One letter from Etta predicted a disease in Lilliland Lake that would kill many fish. That also came true when someone dumped a hazardous chemical into the lake.
The year before the Great War, Etta predicted storm clouds of war developing in Europe that could affect the boundaries of Lilliland. That prediction also came true and the Baron was on guard about maintaining the official neutral-country status. That made the Baron begin to become a believer in the letters from Etta.
The latest letter mentioned financial problems for Lilliland. Money was leaving the treasury and not accounted for. The Baron asked Professor Hamblin, his chief advisor, to investigate. He found that the financial officer, Arthur Andrews, was going to Paris on most weekends on official business. But, the hotel bills that came in were for female entertainment at very expensive hotels in Paris.
The Baron made the financial officer return the money to the Lilliland treasury at once and sent him to jail for what he had been doing.
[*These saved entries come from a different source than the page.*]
(** The sums over an all-zero [b]; past the end of [b] the loop reads
    NaN. *)
Lemma cosine_sums_zero_b (a : list float) :
  forall (b : list float) (dot nA nB : float),
    Forall (fun y => is_zero y = true) b ->
    zero_or_nan dot -> zero_or_nan nB ->
    zero_or_nan (fst (fst (cosine_sums a b dot nA nB))) /\
    zero_or_nan (snd (cosine_sums a b dot nA nB)).
Proof.
  induction a as [|x a IH]; intros b dot nA nB Hb Hd Hn; simpl.
  - now split.
  - assert (zero_or_nan (hd nan b) /\ Forall (fun y => is_zero y = true) (tl b))
      as [Hy Htl].
    { destruct Hb as [|y b Hy Hb]; simpl.
      - split; [exact nan_zero_or_nan | constructor].
      - split; [now apply is_zero_zero_or_nan | exact Hb]. }
    apply IH; try assumption;
      apply add_zero_or_nan; auto using mul_zero_or_nan_r.
Qed.

(** C10: when one of the two vectors is all zeros (in particular when
    the vectors are empty), the denominator is zero or NaN and
    [cosineSimilarity] returns NaN. *)
Theorem cosineSimilarity_zero_vector_nan :
  forall a b : list float,
    Forall (fun x => is_zero x = true) a \/
    Forall (fun y => is_zero y = true) b ->
    is_nan (cosineSimilarity a b) = true.
Proof.
  intros a b H. unfold cosineSimilarity.
  destruct H as [Ha | Hb].
  - destruct (cosine_sums_zero_a a Ha b 0 0 0
                zero_zero_or_nan zero_zero_or_nan) as [Hd Hn].
    destruct (cosine_sums a b 0 0 0) as [[dot nA] nB]. simpl in *.
    apply div_zero_or_nan; [exact Hd|].
    apply mul_zero_or_nan_l, sqrt_zero_or_nan, Hn.
  - destruct (cosine_sums_zero_b a b 0 0 0 Hb
                zero_zero_or_nan zero_zero_or_nan) as [Hd Hn].
    destruct (cosine_sums a b 0 0 0) as [[dot nA] nB]. simpl in *.
    apply div_zero_or_nan; [exact Hd|].
    apply mul_zero_or_nan_r, sqrt_zero_or_nan, Hn.
Qed.

Lemma cosineSimilarity_zero_vector_nan_witness :
  is_nan (cosineSimilarity [0; 0; 0]%float [0.25; 0.5; 1]%float) = true /\
  is_nan (cosineSimilarity [] []) = true.
Proof.
  split.
  - apply (cosineSimilarity_zero_vector_nan [0; 0; 0]%float
             [0.25; 0.5; 1]%float).
    left. repeat constructor.
  - apply (cosineSimilarity_zero_vector_nan [] []). left. constructor.
Defined.

End SimilarityFacts.

(* ================================================================== *)
(** * Quality scorer: refusal phrases and the unused query *)

Module QualityScorerFacts.
Import JS QualityScorer.

(** C3 (as the code has it): for a response that contains a refusal
    phrase the accuracy is 0.3, unless more than ten of the first 100
    context words (longer than four characters) are among the response's
    words: then the bonus of 0.2 is added and the accuracy is 0.5.  In
    both cases it is at most 0.5.  Words are cut at white space as [\s]
    has it, the no-break space included, and compared in lower case. *)
Theorem refusal_accuracy :
  forall (toFixed0 : float -> jsstring) (query context response : jsstring)
         (chunksRetrieved : Z) (avgSimilarity : float),
    hasRefusal response = true ->
    let s := scoreResponseHeuristic toFixed0 query context response
               chunksRetrieved avgSimilarity in
    accuracy s = (if 10 <? contextOverlap context response
                  then 0.5%float else 0.3%float) /\
    (accuracy s <=? 0.5)%float = true.
Proof.
  intros toFixed0 query context response chunksRetrieved avgSimilarity H s.
  subst s. unfold scoreResponseHeuristic. rewrite H. cbn [accuracy].
  destruct (10 <? contextOverlap context response); split; reflexivity.
Qed.

Lemma refusal_accuracy_witness :
  hasRefusal refusal_response = true /\
  accuracy (scoreResponseHeuristic unrendered (lit "Where is it?")
              (lit "Stored context.") refusal_response 2 0.75%float)
  = 0.3%float.
Proof.
  split; [reflexivity|].
  apply (refusal_accuracy unrendered (lit "Where is it?")
           (lit "Stored context.") refusal_response 2 0.75%float).
  reflexivity.
Defined.

(** C3, the claim as stated fails: a refusal that repeats eleven context
    words gets the context bonus, and its accuracy is 0.5. *)
Lemma refusal_accuracy_counterexample :
  hasRefusal refusal_response = true /\
  accuracy (scoreResponseHeuristic unrendered (lit "Where is it?")
              repeated_context refusal_response 2 0.75%float)
  = 0.5%float /\
  (0.5 <=? 0.3)%float = false.
Proof.
  repeat split; reflexivity.
Qed.

(** White space and letter case beyond ASCII: the no-break space
    separates words, so the eleven words of [no_break_context] earn the
    context bonus, and the capital letters of Latin-1 are lowered. *)
Lemma latin1_examples :
  accuracy (scoreResponseHeuristic unrendered (lit "Where is it?")
              no_break_context refusal_response 2 0.75%float)
  = 0.5%float /\
  contextOverlap no_break_context refusal_response = 11 /\
  toLowerCase ["201"%char; "067"%char; "215"%char]
  = ["233"%char; "099"%char; "215"%char].
Proof. repeat split; reflexivity. Qed.

(** C9: [scoreResponseHeuristic] never reads [query]; two calls that
    differ only in the query return the same record. *)
Theorem heuristic_ignores_query :
  forall (toFixed0 : float -> jsstring) (q1 q2 context response : jsstring)
         (chunksRetrieved : Z) (avgSimilarity : float),
    scoreResponseHeuristic toFixed0 q1 context response
      chunksRetrieved avgSimilarity
    = scoreResponseHeuristic toFixed0 q2 context response
        chunksRetrieved avgSimilarity.
Proof.
  intros toFixed0 q1 q2 context response chunksRetrieved avgSimilarity.
  unfold scoreResponseHeuristic.
  reflexivity.
Qed.

End QualityScorerFacts.

(* ================================================================== *)
(** * The stable sort *)

Module SortFacts.
Import JS.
The money was returned.
Arthur Andrews was sentenced to six months in jail but he escaped a month later and was never heard from, or seen, again.
The success or failure of Lilliland was decided by maintaining a strict budget.
Then, one year, the letters from Etta stopped. Etta explained that that it was her final letter. She had sent them because she believed that Lilliland was very kind to preserve nature in its entire splendor.